=== Begin Enclosure ===
(** [classifyFeedback] *)
Definition classifyFeedback (p : Parsed) : Parsed :=
  let p := p <| pa_Confidence := ConfidenceHigh |> in
  if strEq (pa_FeedbackType p) "abuse" || strEq (pa_FeedbackType p) "fraud"
  then p <| pa_Type := BounceComplaint |>
  else if strEq (pa_FeedbackType p) ""
  then p <| pa_Type := BounceComplaint |> <| pa_Confidence := ConfidenceMedium |>
  else p <| pa_Type := BounceUnknown |>.

(** [classifyDSN] *)
Definition classifyDSN (p : Parsed) : Parsed :=
  let p := p <| pa_Confidence := ConfidenceHigh |> in
  if strEq (pa_Action p) "delayed" then p <| pa_Type := BounceSoft |>
  else if contains ["delivered"; "relayed"; "expanded"] (pa_Action p) then p <| pa_Type := BounceUnknown |>
  else if strEq (pa_Status p) "" then
    p <| pa_Type := statusFromText (pa_DiagnosticCode p) |> <| pa_Confidence := ConfidenceMedium |>
  else
    let t := typeFromStatus (pa_Status p) in
    let p := p <| pa_Type := t |> in
    if bool_decide (t = BounceUnknown) then p <| pa_Confidence := ConfidenceMedium |> else p.

(** [isAutoReply] *)
Definition isAutoReply (c : collected) (subject : string) : bool :=
  let auto := ml_ToLower L (TrimSpace (hGet (Some (cl_top c)) "Auto-Submitted")) in
  if negb (strEq auto "") && negb (strEq auto "no") then true
  else if existsb (λ h, negb (strEq (hGet (Some (cl_top c)) h) "")) ["X-Autoreply"; "X-Autorespond"; "X-Vacation"]
  then true
  else if strContains (ml_ToLower L (hGet (Some (cl_top c)) "Precedence")) "auto_reply" then true
  else containsAny subject autoReplySubjects.

(** [classifyHeuristic] *)
Definition classifyHeuristic (p : Parsed) (c : collected) : Parsed :=
  let subject := ml_ToLower L (pa_Subject p) in
  let body := ml_ToLower L (cl_text c) in
  let from := ml_ToLower L (hGet (Some (cl_top c)) "From") in
  if isAutoReply c subject then
    p <| pa_AutoReply := true |> <| pa_Type := BounceUnknown |> <| pa_Confidence := ConfidenceHigh |>
  else if containsAny subject complaintSubjects then
    p <| pa_Type := BounceComplaint |> <| pa_Confidence := ConfidenceLow |>
  else if negb (containsAny subject bounceSubjects || strContains from "mailer-daemon" || strContains from "postmaster") then
    p <| pa_Type := BounceUnknown |> <| pa_Confidence := ConfidenceLow |>
  else
    let t := statusFromText (cl_text c) in
    if negb (bool_decide (t = BounceUnknown)) then
      let p := if strEq (pa_Status p) "" then p <| pa_Status := enhancedStatusRe (cl_text c) |> else p in
      let p := p <| pa_Type := t |> <| pa_Confidence := ConfidenceMedium |> in
      if containsAny body softPhrases && bool_decide (t = BounceHard) && negb (containsAny body hardPhrases)
      then p <| pa_Type := BounceSoft |> else p
    else
      let p :=
        if containsAny body hardPhrases then p <| pa_Type := BounceHard |>
        else if containsAny body softPhrases then p <| pa_Type := BounceSoft |>
        else p <| pa_Type := BounceUnknown |> in
      p <| pa_Confidence := ConfidenceLow |>.

(** [classify] *)
Definition classify (p : Parsed) (c : collected) : Parsed :=
  match cl_feedback c with
  | Some _ => classifyFeedback p
  | None => if cl_hasReport c then classifyDSN p else classifyHeuristic p c
  end.

(** ** Correlation *)

Definition verpHeaders : list string := ["Return-Path"; "To"; "Delivered-To"; "X-Original-To"; "Envelope-To"].

(** [add] of [verpCandidates] *)
Definition addrsOf (v : string) : list string :=
  filter (λ a, a ≠ "") (addressOnly <$> splitByte (toByte 44) v).

(** [verpCandidates]; an empty header adds nothing. *)
Definition verpCandidates (c : collected) : list string :=
  (verpHeaders ≫= λ name, addrsOf (hGet (Some (cl_top c)) name)) ++
  match cl_dsnPerMessage c with
  | Some h => addrsOf (hGet (Some h) "Original-Envelope-Id") ++ addrsOf (hGet (Some h) "X-Postfix-Sender")
  | None => []
  end ++
  match recipientBlock c with
  | Some h => addrsOf (hGet (Some h) "Final-Recipient") ++ addrsOf (hGet (Some h) "Original-Recipient")
  | None => []
  end ++
  match cl_feedback c with
  | Some h => addrsOf (hGet (Some h) "Original-Mail-From")
  | None => []
  end ++
  match cl_original c with
  | Some h => ["Return-Path"; "X-Original-To"; "Delivered-To"] ≫= λ name, addrsOf (hGet (Some h) name)
  | None => []
  end.

Definition HeaderSendplaneID : string := "X-Sendplane-ID".

(** [parseSendplaneID] *)
Definition parseSendplaneID (v : string) : option (string * string) :=
  let v := TrimSpace v in
  if strEq v "" then None
  else
    match cutByte (toByte 47) v with
    | Some (tenant, delivery) =>
        if strEq (TrimSpace delivery) "" then None else Some (TrimSpace tenant, TrimSpace delivery)
    | None => None
    end.

(** [messageIDCandidates] *)
Definition messageIDCandidates (c : collected) : list string :=
  match cl_original c with Some h => [hGet (Some h) "Message-Id"] | None => [] end ++
  (["In-Reply-To"; "References"] ≫= λ name, Fields (hGet (Some (cl_top c)) name)).

Definition isHex (c : Ascii.ascii) : bool :=
  let n := byteVal c in
  isDigit c || ((97 <=? n) && (n <=? 102)) || ((65 <=? n) && (n <=? 70)).

(** The loop of [isUUID]; a rune outside ASCII starts with a byte that is
    neither a dash nor hexadecimal. *)
Fixpoint uuidFrom (i : Z) (s : string) : bool :=
  match s with
  | EmptyString => true
  | String c s' =>
      (if contains [8; 13; 18; 23] i then Ascii.eqb c (toByte 45) else isHex c) && uuidFrom (i + 1) s'
  end.
Definition isUUID (s : string) : bool := (strLen s =? 36) && uuidFrom 0 s.

(** [deliveryIDFromMessageID] *)
Definition deliveryIDFromMessageID (v : string) : string :=
  let v := TrimSpace (Trim angles (TrimSpace v)) in
  match cutByte (toByte 64) v with
  | Some (local, _) => if isUUID local then local else ""
  | None => ""
  end.

Context (hmac : string → string → string).

Fixpoint correlateVERP (addrs : list string) (keys : list SigningKey) : option Correlation :=
  match addrs with
  | [] => None
  | addr :: addrs' =>
      let '(id, verified) := ParseVERP hmac addr keys in
      if strEq id "" then correlateVERP addrs' keys
      else Some (mkCorrelation id "" BounceSourceVERP verified)
  end.

Fixpoint correlateHeader (hs : list (option MIMEHeader)) : option Correlation :=
  match hs with
  | [] => None
  | h :: hs' =>
      match parseSendplaneID (hGet h HeaderSendplaneID) with
      | Some (tenant, id) => Some (mkCorrelation id tenant BounceSourceHeader true)
      | None => correlateHeader hs'
      end
  end.

Fixpoint correlateMessageID (vs : list string) : option Correlation :=
  match vs with
  | [] => None
  | v :: vs' =>
      let id := deliveryIDFromMessageID v in
      if strEq id "" then correlateMessageID vs'
      else Some (mkCorrelation id "" BounceSourceMessageID true)
  end.

(** [correlate] *)
Definition correlate (c : collected) (keys : list SigningKey) : Correlation :=
  match correlateVERP (verpCandidates c) keys with
  | Some r => r
  | None =>
      match correlateHeader [cl_original c; Some (cl_top c)] with
      | Some r => r
      | None => default (mkCorrelation "" "" BounceSourceNone false) (correlateMessageID (messageIDCandidates c))
      end
  end.

(** What the walk collects from a raw message. *)
Definition collect (raw : string) : option collected :=
  match ml_ReadMessage L raw with
  | None => None
  | Some (top, body) => Some (mimeWalk (S maxDepth) top body (mkCollected top None [] None None "" false))
  end.

(** [ParseWithKeys] *)
Definition ParseWithKeys (raw : string) (keys : list SigningKey) : option Parsed :=
  match collect raw with
  | None => None
  | Some c =>
      let top := Some (cl_top c) in
      let p := mkParsed BounceUnknown false "" "" "" "" (fieldValue (hGet (cl_dsnPerMessage c) "Reporting-MTA"))
                 "" "" (decodeHeader (hGet top "Subject"))
                 (default zeroTime (ml_ParseDate L (hGet top "Date"))) ""
                 (mkCorrelation "" "" "" false) in
      let p := classify (applyReport p c) c in
      Some (p <| pa_Correlation := correlate c keys |>)
  end.
End report.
=== End Enclosure ===
▶ **WHAT YOU ARE ASKED TO DO**: Only the count is needed: the number of lines in the data that include the word "isHex".

▶ **RESULT**: 2